_REQUIRED ACTION_. Your job is to set down the stretch of entries that opens with the line containing "match saga_status saga" and closes with the line containing "let '(r, d, w)". Keep both end lines, copy each exactly, and add nothing.

---------------

(* ===== verification/Saga.v ===== *)
(** Model of [mini-business-arch/src/saga_orch.c]: sagas (steps with
    compensations), the orchestrator that runs them and the bus that choreographs
    services by events.

    Step functions and event handlers given by the user of the library are
    parameters over an unknown world [W]; the step functions of the source are
    constructors of [saga_fn].  The calls are recorded ([calls]), with their results.
    A call through a null pointer and a read of freed memory have no result
    ([None]).  Step functions change the saga only through its data; handlers of
    the bus may publish on it.  Capacities matter only on the bus, where growing the
    log moves the event being dispatched. *)

From S2P Require Import Prelude Bytes.

Definition SAGA_ID_LEN : nat := 64.
Definition SAGA_NAME_LEN : nat := 128.
Definition SAGA_MAX_STEPS : nat := 20.

Inductive SagaStepStatus := STEP_PENDING | STEP_EXECUTING | STEP_COMPLETED | STEP_COMPENSATING | STEP_COMPENSATED | STEP_FAILED.
#[export] Instance SagaStepStatus_eq_dec : EqDecision SagaStepStatus.
Proof. solve_decision. Defined.
Inductive SagaStatus := SAGA_RUNNING | SAGA_COMPLETED | SAGA_COMPENSATING | SAGA_COMPENSATED | SAGA_FAILED.
#[export] Instance SagaStatus_eq_dec : EqDecision SagaStatus.
Proof. solve_decision. Defined.

(** A function pointer: a step function of the source or one of the user. *)
Inductive saga_fn :=
| saga_step_reserve_inventory_exec | saga_step_reserve_inventory_comp
| saga_step_process_payment_exec | saga_step_process_payment_comp
| saga_step_confirm_order_exec | saga_step_confirm_order_comp
| saga_step_ship_order_exec | saga_step_ship_order_comp
| User (f : Z).

Record SagaStep := mk_step {
  step_name : list Z; execute : option saga_fn; compensate : option saga_fn; context : Z;
  step_status : SagaStepStatus; retry_count : Z; max_retries : Z;
}.
Record SagaInstance := mk_saga {
  saga_id : list Z; saga_name : list Z; steps : list SagaStep; current_step : Z;
  saga_status : SagaStatus; saga_data : list Z; is_orchestrated : bool;
}.

Definition saga_step_create (name : list Z) (execute compensate : option saga_fn) (context max_retries : Z) : SagaStep :=
  mk_step (truncated SAGA_NAME_LEN name) execute compensate context STEP_PENDING 0 max_retries.
Definition saga_step_set_status (step : SagaStep) (s : SagaStepStatus) : SagaStep := step <| step_status := s |>.
Definition saga_step_status_string (s : SagaStepStatus) : string :=
  match s with
  | STEP_PENDING => "PENDING" | STEP_EXECUTING => "EXECUTING" | STEP_COMPLETED => "COMPLETED"
  | STEP_COMPENSATING => "COMPENSATING" | STEP_COMPENSATED => "COMPENSATED" | STEP_FAILED => "FAILED"
  end.
Definition saga_step_can_retry (step : SagaStep) : bool := retry_count step <? max_retries step.

(** [now] and [rnd] are the results of [time(NULL)] and [rand()]. *)
Definition saga_orch_create (name : list Z) (orchestrated : bool) (now rnd : Z) : SagaInstance :=
  mk_saga (truncated SAGA_ID_LEN (str_bytes "SAGA-" ++ zero_pad 10 (digits 20 (u64 now)) ++ 45 :: print_hex 4 (Z.land rnd 0xFFFF)))
    (truncated SAGA_NAME_LEN name) [] 0 SAGA_RUNNING [] orchestrated.

Definition saga_orch_add_step (saga : SagaInstance) (step : SagaStep) : Z * SagaInstance :=
  if (SAGA_MAX_STEPS <=? length (steps saga))%nat then (-1, saga) else (0, saga <| steps ::= fun l => l ++ [step] |>).
Fixpoint saga_orch_add_steps (saga : SagaInstance) (l : list SagaStep) : Z * SagaInstance :=
  match l with
  | [] => (0, saga)
  | step :: l' =>
      let '(r, saga) := saga_orch_add_step saga step in
      if negb (r =? 0) then (-1, saga) else saga_orch_add_steps saga l'
  end.

Definition saga_status_string (s : SagaStatus) : string :=
  match s with
  | SAGA_RUNNING => "RUNNING" | SAGA_COMPLETED => "COMPLETED" | SAGA_COMPENSATING => "COMPENSATING"
  | SAGA_COMPENSATED => "COMPENSATED" | SAGA_FAILED => "FAILED"
  end.
Definition saga_is_terminal (saga : SagaInstance) : bool :=
  match saga_status saga with SAGA_COMPLETED | SAGA_COMPENSATED | SAGA_FAILED => true | _ => false end.

Section saga.
Context {W : Type} (user : Z -> Z -> list Z -> W -> Z * list Z * W).

(** The world, and the calls made so far with their results. *)
Record env := mk_env { world : W; calls : list (saga_fn * Z) }.

(** Calling a step function on its context and the saga's data. *)
Definition call (f : saga_fn) (ctx : Z) (saga : SagaInstance) (e : env) : Z * SagaInstance * env :=
  match f with
  | User g =>
      let '(r, d, w) := user g ctx (saga_data saga) (world e) in
      (r, saga <| saga_data := d |>, mk_env w (calls e ++ [(f, r)]))
  | _ => (0, saga, mk_env (world e) (calls e ++ [(f, 0)]))
  end.

Definition set_step (i : nat) (step : SagaStep) (saga : SagaInstance) : SagaInstance := saga <| steps ::= <[i := step]> |>.

(** The function calls itself to retry; the fuel is the number of attempts left. *)
Fixpoint execute_attempts (fuel : nat) (saga : SagaInstance) (i : nat) (e : env) : option (Z * SagaInstance * env) :=
  match fuel with
  | O => None
  | S fuel' =>
      step ← steps saga !! i;
      let step := step <| step_status := STEP_EXECUTING |> in
      f ← execute step;
      let '(result, saga, e) := call f (context step) (set_step i step saga) e in
      if result =? 0 then
        Some (result, set_step i (step <| step_status := STEP_COMPLETED |>) saga <| current_step := Z.of_nat i + 1 |>, e)
      else if saga_step_can_retry step then
        execute_attempts fuel' (set_step i (step <| retry_count ::= Z.succ |>) saga) i e
      else Some (result, set_step i (step <| step_status := STEP_FAILED |>) saga <| saga_status := SAGA_FAILED |>, e)
  end.
Definition attempts_left (step : SagaStep) : nat := S (Z.to_nat (max_retries step - retry_count step)).
Definition saga_orch_execute_step (saga : SagaInstance) (step_index : Z) (e : env) : option (Z * SagaInstance * env) :=
  if (step_index <? 0) || (Z.of_nat (length (steps saga)) <=? step_index) then Some (-1, saga, e)
  else
    step ← steps saga !! Z.to_nat step_index;
    execute_attempts (attempts_left step) saga (Z.to_nat step_index) e.

(** The loop [for (i = start; i >= 0; i--)], which may visit an index twice. *)
Fixpoint compensate_loop (fuel : nat) (i : Z) (saga : SagaInstance) (e : env) : option (SagaInstance * env) :=
  if i <? 0 then Some (saga, e)
  else
    match fuel with
    | O => None
    | S fuel' =>
        step ← steps saga !! Z.to_nat i;
        match compensate step with
        | Some f =>
            if bool_decide (step_status step = STEP_COMPLETED) then
              let step := step <| step_status := STEP_COMPENSATING |> in
              let '(result, saga, e) := call f (context step) (set_step (Z.to_nat i) step saga) e in
              if result =? 0 then
                compensate_loop fuel' (i - 1) (set_step (Z.to_nat i) (step <| step_status := STEP_COMPENSATED |>) saga) e
              else
                let step := step <| retry_count ::= Z.succ |> in
                let i' := if saga_step_can_retry step then i + 1 else i in
                compensate_loop fuel' (i' - 1) (set_step (Z.to_nat i) step saga) e
            else compensate_loop fuel' (i - 1) saga e
        | None => compensate_loop fuel' (i - 1) saga e
        end
    end.
Definition saga_orch_compensate (saga : SagaInstance) (failed_step_index : Z) (e : env) : option (Z * SagaInstance * env) :=
  let saga := saga <| saga_status := SAGA_COMPENSATING |> in
  let count := Z.of_nat (length (steps saga)) in
  let start := if count <=? failed_step_index then count - 1 else failed_step_index in
  '(saga, e) ← compensate_loop (2 * Z.to_nat (start + 1)) start saga e;
  Some (0, saga <| saga_status := SAGA_COMPENSATED |>, e).

Fixpoint execute_loop (n : nat) (i : Z) (saga : SagaInstance) (e : env) : option (Z * SagaInstance * env) :=
  match n with
  | O => Some (0, saga <| saga_status := SAGA_COMPLETED |>, e)
  | S n' =>
      '(result, saga, e) ← saga_orch_execute_step saga i e;
      if negb (result =? 0) then
        '(_, saga, e) ← saga_orch_compensate saga i e;
        Some (result, saga, e)
      else execute_loop n' (i + 1) saga e
  end.
Definition saga_orch_execute (saga : SagaInstance) (e : env) : option (Z * SagaInstance * env) :=
  execute_loop (Z.to_nat (Z.of_nat (length (steps saga)) - current_step saga)) (current_step saga) saga e.
Definition saga_orch_resume (saga : SagaInstance) (e : env) : option (Z * SagaInstance * env) :=
  if bool_decide (saga_status saga = SAGA_RUNNING) then saga_orch_execute saga e else Some (-1, saga, e).

(** ** Orchestrator: the list of active sagas *)

Definition saga_orchestrator_create : list SagaInstance := [].
Definition saga_orchestrator_enqueue (orch : list SagaInstance) (saga : SagaInstance) : list SagaInstance := orch ++ [saga].
Fixpoint saga_orchestrator_tick (orch : list SagaInstance) (e : env) : option (list SagaInstance * env) :=
  match orch with
  | [] => Some ([], e)
  | saga :: orch' =>
      '(saga, e) ← (if negb (saga_is_terminal saga) then '(_, saga, e) ← saga_orch_execute saga e; Some (saga, e)
                    else Some (saga, e));
      '(orch', e) ← saga_orchestrator_tick orch' e;
      Some (saga :: orch', e)
  end.
Definition saga_orchestrator_find (orch : list SagaInstance) (id : list Z) : option nat :=
  find_idx (fun s => bool_decide (saga_id s = id)) orch.
Definition saga_orchestrator_cancel (orch : list SagaInstance) (id : list Z) (e : env) : option (Z * list SagaInstance * env) :=
  match saga_orchestrator_find orch id with
  | None => Some (-1, orch, e)
  | Some i =>
      saga ← orch !! i;
      if saga_is_terminal saga then Some (-2, orch, e)
      else
        '(_, saga, e) ← saga_orch_compensate saga (current_step saga) e;
        Some (0, <[i := saga]> orch, e)
  end.
End saga.
Arguments env _ : clear implicits.
Arguments mk_env {W} _ _.

(** The order saga; [data] is the object representation of its [OrderSagaData]. *)
Definition saga_create_order_saga (data : list Z) (orchestrated : bool) (now rnd : Z) : SagaInstance :=
  let saga := (saga_orch_create (str_bytes "CreateOrderSaga") orchestrated now rnd) <| saga_data := data |> in
  let step n f g := saga_step_create (str_bytes n) (Some f) (Some g) 0 3 in
  (saga_orch_add_steps saga
    [step "ReserveInventory"%string saga_step_reserve_inventory_exec saga_step_reserve_inventory_comp;
     step "ProcessPayment"%string saga_step_process_payment_exec saga_step_process_payment_comp;
     step "ConfirmOrder"%string saga_step_confirm_order_exec saga_step_confirm_order_comp;
     step "ShipOrder"%string saga_step_ship_order_exec saga_step_ship_order_comp]).2.

(** * Properties *)



(** ** Traces *)

(** The results of the attempts of one step with [n] retries left, and the last. *)
Inductive attempts : nat -> list Z -> Z -> Prop :=
| at_ok n : attempts n [0] 0
| at_retry n r rs z : r <> 0 -> attempts n rs z -> attempts (S n) (r :: rs) z
| at_fail r : r <> 0 -> attempts 0 [r] r.

Definition retries (st : SagaStep) : nat := Z.to_nat (max_retries st - retry_count st).
(** The step after attempts with these results. *)
Definition finished (s : SagaStepStatus) (rs : list Z) (st : SagaStep) : SagaStep :=
  st <| step_status := s |> <| retry_count := retry_count st + Z.of_nat (length rs - 1) |>.

(** Steps run to completion in order, the steps they become, and the calls. *)
Inductive forward : list SagaStep -> list SagaStep -> list (saga_fn * Z) -> Prop :=
| fw_nil : forward [] [] []
| fw_step st f rs l l' t : execute st = Some f -> attempts (retries st) rs 0 -> forward l l' t ->
    forward (st :: l) (finished STEP_COMPLETED rs st :: l') ((pair f <$> rs) ++ t).

(** Completed steps undone in the order of the list; a compensation that fails is
    not repeated, and leaves its step COMPENSATING. *)
Definition undone (r : Z) (st : SagaStep) : SagaStep :=
  if r =? 0 then st <| step_status := STEP_COMPENSATED |>
  else st <| step_status := STEP_COMPENSATING |> <| retry_count := retry_count st + 1 |>.
Inductive unwound : list SagaStep -> list SagaStep -> list (saga_fn * Z) -> Prop :=
| uw_nil : unwound [] [] []
| uw_skip st l l' t : step_status st <> STEP_COMPLETED \/ compensate st = None -> unwound l l' t -> unwound (st :: l) (st :: l') t
| uw_call st f r l l' t : step_status st = STEP_COMPLETED -> compensate st = Some f -> unwound l l' t ->
    unwound (st :: l) (undone r st :: l') ((f, r) :: t).

Lemma finished_one s r st : st <| step_status := STEP_EXECUTING |> <| step_status := s |> = finished s [r] st.
Proof. destruct st. unfold finished, set, const. cbn. f_equal. lia. Qed.
Lemma finished_more s r rs st : (1 <= length rs)%nat ->
  finished s rs (st <| step_status := STEP_EXECUTING |> <| retry_count := Z.succ (retry_count st) |>) = finished s (r :: rs) st.
Proof. intros Hrs. destruct st. unfold finished, set, const. cbn [length]. cbn. f_equal. lia. Qed.

Definition runnable (st : SagaStep) : Prop := is_Some (execute st).

Section saga.
Context {W : Type} (user : Z -> Z -> list Z -> W -> Z * list Z * W).

Lemma call_spec f ctx saga (e : env W) : exists r d w,
  call user f ctx saga e = (r, saga <| saga_data := d |>, mk_env w (calls e ++ [(f, r)])).
Proof.
  destruct f as [| | | | | | | |g]; cbn [call]; try (by exists 0, (saga_data saga), (world e); destruct saga).
  destruct (user g ctx (saga_data saga) (world e)) as [[r d] w]. by exists r, d, w.
Qed.

(** ** One step *)

Lemma execute_attempts_S n saga i (e : env W) : execute_attempts user (S n) saga i e =
  step ← steps saga !! i;
  let step := step <| step_status := STEP_EXECUTING |> in
  f ← execute step;
  let '(result, saga, e) := call user f (context step) (set_step i step saga) e in
  if result =? 0 then
    Some (result, set_step i (step <| step_status := STEP_COMPLETED |>) saga <| current_step := Z.of_nat i + 1 |>, e)
  else if saga_step_can_retry step then
    execute_attempts user n (set_step i (step <| retry_count ::= Z.succ |>) saga) i e
  else Some (result, set_step i (step <| step_status := STEP_FAILED |>) saga <| saga_status := SAGA_FAILED |>, e).
Proof. reflexivity. Qed.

---------------

_ANSWER TO THE EXERCISE_.
  match saga_status saga with SAGA_COMPLETED | SAGA_COMPENSATED | SAGA_FAILED => true | _ => false end.

Section saga.
Context {W : Type} (user : Z -> Z -> list Z -> W -> Z * list Z * W).

(** The world, and the calls made so far with their results. *)
Record env := mk_env { world : W; calls : list (saga_fn * Z) }.

(** Calling a step function on its context and the saga's data. *)
Definition call (f : saga_fn) (ctx : Z) (saga : SagaInstance) (e : env) : Z * SagaInstance * env :=
  match f with
  | User g =>
      let '(r, d, w) := user g ctx (saga_data saga) (world e) in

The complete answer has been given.